- Al-Susah Location in Syria
- Coordinates: 34°31′15″N 40°57′46″E﻿ / ﻿34.52083°N 40.96278°E
- Country: Syria
- Governorate: Deir ez-Zor
- District: Abu Kamal
- Subdistrict: al-Susah

Population (2004)
- • Total: 8,797
- Time zone: UTC+3 (AST)
- City Qrya Pcode: C5186

= Al-Susah =

Al-Susah (ٱلسُّوسَة) is a Syrian town located in Abu Kamal District, Deir ez-Zor.
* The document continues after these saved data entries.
(** * fuzz_lightyear.datastore: fixture registry, injection and caching

    A shallow embedding of [src/fuzz_lightyear/datastore.py]:
    the five [lru_cache]d container accessors, [clear_cache],
    [inject_user_defined_variables] (its inner [wrapped] closure) and
    [_get_injectable_variables], followed by the properties the
    specification states about them. *)

From Stdlib Require Import ZArith Ascii String.
From stdpp Require Import gmap strings list fin_maps.

#[local] Set Warnings "-register-all,-clear-no-such-hyp".
Local Open Scope string_scope.
Local Open Scope list_scope.

(** ** Python values and outcomes *)

(** The fragment of Python values the engine and its examples handle.
    [VNone] is Python's [None], the value the cache test compares with. *)
Inductive value : Type :=
  | VNone
  | VInt (z : Z)
  | VStr (s : string)
  | VList (l : list value).

(** [v is None] *)
Definition is_None (v : value) : bool :=
  match v with VNone => true | _ => false end.

(** Exceptions.  [TypeError] is what line 106 raises for a missing
    fixture; the others stand for whatever a factory, a converter or a
    function body raises. *)
Inductive exn : Type :=
  | TypeError
  | ValueError
  | UserError (msg : string).

(** The result of a call: a returned value or a raised exception. *)
Inductive outcome : Type :=
  | Ok (v : value)
  | Raise (e : exn).

(** ** Code objects and [_get_injectable_variables] *)

(** The three attributes of [func.__code__] the source reads. *)
Record code : Type := Code {
  co_varnames : list string;
  co_argcount : nat;
  co_kwonlyargcount : nat }.

(** Lines 139-142: [variable_names[:arg_count]]. *)
Definition _get_injectable_variables (c : code) : list string :=
  let variable_names := co_varnames c in
  let arg_count := co_argcount c + co_kwonlyargcount c in
  take arg_count variable_names.

(** A [def] statement as written: positional parameters, keyword-only
    parameters, the optional catch-all [*args] and [**kwargs] names, and
    the local variables of the body. *)
Record signature : Type := Signature {
  sig_positional : list string;
  sig_kwonly : list string;
  sig_vararg : option string;
  sig_varkw : option string;
  sig_locals : list string }.

(** The code object the interpreter builds for a [def], in the layout the
    docstring of [_get_injectable_variables] displays (lines 129-137):
    [co_varnames] lists the positional parameters, then the keyword-only
    ones, then the catch-all names, then the locals. *)
Definition code_of (s : signature) : code :=
  {| co_varnames :=
       sig_positional s ++ sig_kwonly s ++
       option_list (sig_vararg s) ++ option_list (sig_varkw s) ++
       sig_locals s;
     co_argcount := length (sig_positional s);
     co_kwonlyargcount := length (sig_kwonly s) |}.

(** The docstring's own example: [def func(a, b=1, *args, c, d=2, **kwargs): e = 5]. *)
Definition docstring_func : signature :=
  {| sig_positional := ["a"; "b"];
     sig_kwonly := ["c"; "d"];
     sig_vararg := Some "args";
     sig_varkw := Some "kwargs";
     sig_locals := ["e"] |}.

(** ** Function objects, the registry and the engine state *)

(** Function objects are identified by their identity (Python's [id]). *)
Definition oid : Type := nat.

(** A parameter annotation, as far as lines 109-115 look at it: whether it
    is an instance of [type(List)] (a [typing] generic alias such as
    [List[int]]), and what calling it on one argument does. *)
Record annotation : Type := Annotation {
  ann_is_generic : bool;
  ann_call : value -> outcome }.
According to the Syria Central Bureau of Statistics (CBS), Al-Susah had a population of 8,797 in the 2004 census.

==Climate==

Climate data for Al-Susah
| Month | Jan | Feb | Mar | Apr | May | Jun | Jul | Aug | Sep | Oct | Nov | Dec | Year |
| Mean daily maximum °C (°F) | 13.8 (56.8) | 16.7 (62.1) | 21.1 (70.0) | 26.6 (79.9) | 32.5 (90.5) | 38.1 (100.6) | 40.5 (104.9) | 40.5 (104.9) | 36.3 (97.3) | 30.2 (86.4) | 22.0 (71.6) | 15.7 (60.3) | 27.8 (82.1) |
| Mean daily minimum °C (°F) | 2.6 (36.7) | 3.9 (39.0) | 6.9 (44.4) | 11.8 (53.2) | 16.6 (61.9) | 21.1 (70.0) | 23.5 (74.3) | 23.3 (73.9) | 18.7 (65.7) | 13.8 (56.8) | 7.5 (45.5) | 3.7 (38.7) | 12.8 (55.0) |
| Average precipitation mm (inches) | 25 (1.0) | 16 (0.6) | 15 (0.6) | 19 (0.7) | 7 (0.3) | 0 (0) | 0 (0) | 0 (0) | 0 (0) | 6 (0.2) | 9 (0.4) | 21 (0.8) | 118 (4.6) |
Source: Climate Data

==Islamic State of Iraq and the Levant==
Al-Susah was one of the last holdouts of ISIS in Syria. On January 15, 2019 Syrian Democratic Forces fully captured the town.